Further, since the surface of the heat insulating material is formed of a material inert to silicon dioxide, the heat insulating material can be formed more easily and reliably than when a separate member is attached to the surface.

Further, since the heat generating resistor is attached to the heat insulating material without being in contact with the heat insulating material, it is possible to more reliably prevent the heat generating resistor that has become hot from reacting upon contact with the heat insulating material and disconnection. can do.

[Brief description of the drawings]

FIG. 1 is a schematic sectional view showing a vertical heat treatment apparatus according to one embodiment of the present invention.

FIG. 2 is a cross-sectional view of a heat generating resistor and a heat insulating material part of FIG.

FIG. 3 is a partial perspective view of the heat generating resistor and the heat insulating material shown in FIGS. 1 and 2;

FIG. 4 is an enlarged sectional view of a heating resistor and a heat insulating material.

FIG. 5 is a front view showing an arrangement state of a heating resistor.

[Explanation of symbols]

 10 Process tube 14 Furnace chamber 22 Semiconductor wafer 28 Heating device 30a, 30b, 30c Heating resistor 34 Heat insulating material 34a, 34b, 34c Heat insulating member 36 Staple 38 ... the surface of the heat insulating member

Continuation of the front page (51) Int.Cl. ⁷ identification code FI H05B 3/14 H05B 3/14 D 3/66 3/66 (58) Field surveyed (Int.Cl. ⁷ , DB name) F27D 11/02 F27B 17/00 H01L 21/205 H01L 21/31 H05B 3/14 H05B 3/66 H01L 21/324

Claims (5)

(57) [Claims] 1. A process tube forming a furnace chamber in which a plurality of workpieces are arranged, a heating resistor arranged on an outer peripheral side of the process tube, and a heat insulating material provided to surround the heating resistor.
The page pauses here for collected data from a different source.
(* ===== verification/SymRun.v ===== *)
(** Running a block codec on symbolic words.  [sym_input] is the block whose
    value [i] has the bits [SV i 0 .. SV i (bpv-1)]; one run of the encoder and
    of the decoder on it, computed by the kernel, gives the round trip for all
    the blocks of integers below [2^bpv].  The lemmas of this file carry the
    result of such a run over to byte streams. *)

From stdpp Require Import base tactics numbers list strings.
From Stdlib Require Import ZArith Lia.
From S2P Require Import Prelude DataIO Words.

Local Open Scope Z_scope.

(** * Symbolic blocks and streams *)

Abbreviation sword := (list sbit).

Definition sym_input (w block bpv : Z) : list sword :=
  map (fun i => map (fun k => SV i k) (seqZ 0 bpv) ++ replicate (Z.to_nat (w - bpv)) SZ)
      (seqZ 0 block).

(** A buffer that may hold anything. *)
Definition sym_top (w block : Z) : list sword :=
  replicate (Z.to_nat block) (replicate (Z.to_nat w) ST).

(** The stream being written lists its words, the last one first; [T] words
    fit. *)
Definition sym_wr (T : nat) (a : sword) (out : list sword) : M (list sword) :=
  if (length out <? T)%nat then Ret (a :: out) else Panic.

Definition sym_rd (s : list sword) : M (sword * list sword) :=
  match s with [] => Err EOF | a :: s => Ret (a, s) end.

Definition sbit_eqb (a b : sbit) : bool :=
  match a, b with
  | SZ, SZ => true
  | SO, SO => true
  | SV i k, SV j l => (i =? j) && (k =? l)
  | _, _ => false
  end.

Fixpoint list_eqb {A} (f : A → A → bool) (a b : list A) : bool :=
  match a, b with
  | [], [] => true
  | x :: a, y :: b => f x y && list_eqb f a b
  | _, _ => false
  end.

Definition words_eqb : list sword → list sword → bool := list_eqb (list_eqb sbit_eqb).

(** Words of width [w] with all bits known. *)
Definition word_known (a : sword) : bool :=
  forallb (fun b => match b with ST => false | _ => true end) a.

Definition words_known (w : Z) (l : list sword) : bool :=
  forallb (fun a => (length a =? Z.to_nat w)%nat && word_known a) l.

Lemma list_eqb_eq {A} (f : A → A → bool) a b :
  (∀ x y, f x y = true → x = y) → list_eqb f a b = true → a = b.
Proof.
  intros Hf. revert b. induction a as [|x a IH]; intros [|y b] Hab; try done.
  simpl in Hab. apply andb_true_iff in Hab as [?%Hf ?%IH]. by subst.
Qed.

Lemma words_eqb_eq a b : words_eqb a b = true → a = b.
Proof.
  apply list_eqb_eq. intros x y. apply list_eqb_eq. intros u v.
  destruct u, v; try done. simpl. intros [->%Z.eqb_eq ->%Z.eqb_eq]%andb_true_iff. done.
Qed.

(** * The integer a known word shows *)

Section Values.
Context (env : Z → Z → bool) (w : Z) (Hw : 0 < w).

Definition sbit_val (b : sbit) : bool :=
  match b with SO => true | SV i k => env i k | _ => false end.

Fixpoint bits_val (a : sword) : Z :=
  match a with [] => 0 | b :: a => Z.b2z (sbit_val b) + 2 * bits_val a end.

Definition sym_val (a : sword) : Z := swrap w (bits_val a).

Lemma bits_val_testbit a k b : a !! k = Some b →
  Z.testbit (bits_val a) (Z.of_nat k) = sbit_val b.
Proof.
  revert k. induction a as [|c a IH]; intros [|k] Hk; simpl in Hk; simpl bits_val; [done..| |].
  - injection Hk as ->. by rewrite Z.add_b2z_double_bit0.
  - rewrite Nat2Z.inj_succ, Z.add_comm, Z.testbit_succ_r by lia. by apply IH.
Qed.

Lemma sym_rel_val a z : sym_rel env w a z →
  word_known a = true → z = sym_val a.
Proof.
  intros (Hz & Hl & Hb) Hk.
  apply (sint_bits_inj w); [done..|by apply swrap_range|]. intros i Hi.
  unfold sym_val. rewrite swrap_testbit, Z.min_l by lia.
  destruct (lookup_lt_is_Some_2 a (Z.to_nat i)) as [b Ha]; [lia|].
  pose proof (Hb _ _ Ha) as Hr. rewrite Z2Nat.id in Hr by lia.
  pose proof (bits_val_testbit _ _ _ Ha) as Ht. rewrite Z2Nat.id in Ht by lia.
  rewrite Ht. unfold word_known in Hk; rewrite forallb_forall in Hk.
  assert (Hin : List.In b a) by (by eapply list_elem_of_In, list_elem_of_lookup_2).
  specialize (Hk b Hin). by destruct b.
Qed.

Lemma sym_rel_vals l zs : Forall2 (sym_rel env w) l zs → words_known w l = true →
  zs = map sym_val l.
Proof.
  induction 1 as [|a z l zs Ha _ IH]; [done|]. simpl.
  intros [[_ Hka]%andb_true_iff Hkl]%andb_true_iff. f_equal; [by apply sym_rel_val|by apply IH].
Qed.

Lemma sym_val_rels l : words_known w l = true → Forall2 (sym_rel env w) l (map sym_val l).
Proof.
  unfold words_known. rewrite forallb_forall. intros Hl.
  apply Forall2_fmap_r, Forall_Forall2_diag, Forall_forall. intros a Ha.
  apply list_elem_of_In, Hl, andb_true_iff in Ha as [Hn%Nat.eqb_eq Hk].
  split; [by apply swrap_range|]. split; [done|]. intros k b Hb.
  pose proof (lookup_lt_Some _ _ _ Hb). unfold sym_val.
  rewrite swrap_testbit, Z.min_l, (bits_val_testbit _ _ _ Hb) by lia. by destruct b.
Qed.

Lemma sym_top_rel block (g : list Z) : Z.of_nat (length g) = block → Forall (in_sint w) g →
  Forall2 (sym_rel env w) (sym_top w block) g.
Proof.
  intros <- Hg. unfold sym_top. rewrite Nat2Z.id.
  induction Hg as [|z g Hz _ IH]; simpl; constructor; [|done].
  split; [done|]. split; [by rewrite length_replicate|].
  by intros k x [-> _]%lookup_replicate.
Qed.
End Values.

Section Inputs.
Context (w bpv : Z) (xs : list Z).
Hypothesis Hbpv : 0 < bpv < w.
Hypothesis Hxs : Forall (in_uint bpv) xs.

(** Bit [k] of value [i] of the block *)
Definition env_of (i k : Z) : bool := Z.testbit (default 0 (xs !! Z.to_nat i)) k.

Definition value_word (i : Z) : sword :=
  map (fun k => SV i k) (seqZ 0 bpv) ++ replicate (Z.to_nat (w - bpv)) SZ.

Lemma in_uint_sint x : in_uint bpv x → in_sint w x.
Proof.
  intros [H1 H2]. split.
  - pose proof (pow2_pos (w - 1) ltac:(lia)). lia.
  - apply Z.lt_le_trans with (2 ^ bpv); [done|]. apply Z.pow_le_mono_r; lia.
Qed.

Lemma value_word_rel i x : xs !! Z.to_nat i = Some x → sym_rel env_of w (value_word i) x.
Proof.
  intros Hi. assert (Hx : in_uint bpv x) by (by eapply Forall_lookup_1 in Hxs).
  split; [by apply in_uint_sint|]. split.
  - unfold value_word. rewrite length_app, length_map, length_seqZ, length_replicate. lia.
  - intros k b Hb. unfold value_word in Hb.
    apply lookup_app_Some in Hb as [Hb|[Hle Hb]].
    + apply list_lookup_fmap_Some in Hb as (j & -> & Hj).
      apply lookup_seqZ in Hj as [-> Hj]. simpl. unfold env_of. rewrite Hi. done.
    + apply lookup_replicate in Hb as [-> _]. simpl.
      rewrite length_map, length_seqZ in Hle.
      apply (in_uint_testbit_high bpv); [lia|done|lia].
Qed.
Wherein the heat generating resistor is formed of molybdenum disilicide,
The heat treatment apparatus, wherein the heat insulation material is attached to the heat insulation material without being in contact with the heat insulation material, and the heat insulation material has a surface formed of a material inert to silicon dioxide. 2. The heat-insulating material has a substantially cylindrical shape, the heat-generating resistor has a substantially cylindrical shape, and is disposed substantially concentrically on the inner peripheral side of the heat-insulating material, and the heat-insulating material forms a cylindrical shape. The heat treatment apparatus according to claim 1, wherein an inner diameter of the shape is larger than an outer diameter of a cylindrical shape formed by the heating resistor. 3. The heat insulating material has a substantially vertical inner surface, and the heat generating resistor is attached to the inner surface of the heat insulating material so as to be extendable and contractible. 3. The heat treatment apparatus according to 2. 4. The heating resistor according to claim 1, wherein the heating resistor is formed in a meandering string shape, is suspended at a bent portion, and is attached to a heat insulating material. The heat treatment apparatus according to any one of the above. 5. The heating resistor is attached to the heat insulating material by staples, wherein the staples are formed at least on a surface of a material inert to silicon dioxide, or are the same as the heating resistor. The heat treatment apparatus according to any one of claims 1 to 4, wherein the heat treatment apparatus is formed of a material.